- EXERCISE -
Scan the records for the line containing "(shared once_connected) 7%nat register_utf8_chunk"; extract it and all later lines, verbatim, through the end, and nothing before it.

- EXTRACTED MATERIAL -
Lemma register_undecodable_is_silent_witness :
  (transport (self once_connected) = Some 7%nat
   /\ 4 <= len register_broken_chunk
   /\ decode register_broken_chunk = Ok (mkMessage CODE_REGISTER_USER (Some [xff]))
   /\ get_code (mkMessage CODE_REGISTER_USER (Some [xff])) = CODE_REGISTER_USER
   /\ data (mkMessage CODE_REGISTER_USER (Some [xff])) = Some [xff]
   /\ truthy (Some [xff]) = true
   /\ bytes_decode [xff] = Raise UnicodeDecodeError)
  /\ @data_received latin1 register_broken_chunk
       (mkState (self once_connected) (shared once_connected))
     = (Ok tt,
        mkState (self once_connected)
          (logged (Log_exception ERROR UnicodeDecodeError)
             (logged (Log_data_received DEBUG register_broken_chunk)
                (shared once_connected)))).
Proof.
  assert (Ht : transport (self once_connected) = Some 7%nat) by reflexivity.
  assert (Hl : 4 <= len register_broken_chunk) by (vm_compute; discriminate).
  assert (Hd : decode register_broken_chunk
               = Ok (mkMessage CODE_REGISTER_USER (Some [xff]))) by reflexivity.
  assert (Hc : get_code (mkMessage CODE_REGISTER_USER (Some [xff]))
               = CODE_REGISTER_USER) by reflexivity.
  assert (Hp : data (mkMessage CODE_REGISTER_USER (Some [xff])) = Some [xff])
    by reflexivity.
  assert (Htr : truthy (Some [xff]) = true) by reflexivity.
  assert (Hr : bytes_decode [xff] = Raise UnicodeDecodeError) by reflexivity.
  split; [repeat split; assumption|].
  exact (@register_undecodable_is_silent latin1 register_broken_chunk _
           (self once_connected) (shared once_connected) 7%nat [xff]
           UnicodeDecodeError Ht Hl Hd Hc Hp Htr Hr).
Defined.

Lemma whoami_echoes_registered_name_witness :
  (transport (self once_connected) = Some 7%nat
   /\ (7%nat ∉ faulty (shared once_connected))
   /\ 4 <= len register_utf8_chunk
   /\ decode register_utf8_chunk
      = Ok (mkMessage CODE_REGISTER_USER (Some [x61; xc3; xa9]))
   /\ get_code (mkMessage CODE_REGISTER_USER (Some [x61; xc3; xa9]))
      = CODE_REGISTER_USER
   /\ requested_name (mkMessage CODE_REGISTER_USER (Some [x61; xc3; xa9]))
      = Ok [97; 233]
   /\ @validate_username latin1 [97; 233] = None
   /\ 4 <= len whoami_chunk
   /\ decode whoami_chunk = Ok (mkMessage CODE_WHOAMI None)
   /\ get_code (mkMessage CODE_WHOAMI None) = CODE_WHOAMI)
  /\ exists s1 s2 status r,
       @data_received latin1 register_utf8_chunk
         (mkState (self once_connected) (shared once_connected)) = (Ok tt, s1)
       /\ user (self s1) = Some [97; 233]
       /\ @data_received latin1 whoami_chunk s1 = (Ok tt, s2)
       /\ self s2 = self s1
       /\ wire (shared s2) = wire (shared s1) ++ [(7%nat, status)]
       /\ decode status = Ok r
       /\ get_code r = CODE_USER_STATUS
       /\ get_data_ascii r = Ok [97; 233]
       /\ get_data r
          = get_data (mkMessage CODE_REGISTER_USER (Some [x61; xc3; xa9])).
Proof.
  assert (Ht : transport (self once_connected) = Some 7%nat) by reflexivity.
  assert (Hlr : 4 <= len register_utf8_chunk) by (vm_compute; discriminate).
  assert (Hdr : decode register_utf8_chunk
                = Ok (mkMessage CODE_REGISTER_USER (Some [x61; xc3; xa9])))
    by reflexivity.
  assert (Hcr : get_code (mkMessage CODE_REGISTER_USER (Some [x61; xc3; xa9]))
                = CODE_REGISTER_USER) by reflexivity.
  assert (Hn : requested_name (mkMessage CODE_REGISTER_USER (Some [x61; xc3; xa9]))
               = Ok [97; 233]) by reflexivity.
  assert (Hv : @validate_username latin1 [97; 233] = None) by reflexivity.
  assert (Hlw : 4 <= len whoami_chunk) by (vm_compute; discriminate).
  assert (Hdw : decode whoami_chunk = Ok (mkMessage CODE_WHOAMI None))
    by reflexivity.
  assert (Hcw : get_code (mkMessage CODE_WHOAMI None) = CODE_WHOAMI) by reflexivity.
  split; [repeat split; try assumption; exact once_connected_healthy|].
  exact (@whoami_echoes_registered_name latin1 (self once_connected)
           (shared once_connected) 7%nat register_utf8_chunk whoami_chunk
           _ _ [97; 233]
           Ht once_connected_healthy Hlr Hdr Hcr Hn Hv Hlw Hdw Hcw).
Defined.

- TASK OUTPUT -
           (shared once_connected) 7%nat register_utf8_chunk whoami_chunk
           _ _ [97; 233]
           Ht once_connected_healthy Hlr Hdr Hcr Hn Hv Hlw Hdw Hcw).
Defined.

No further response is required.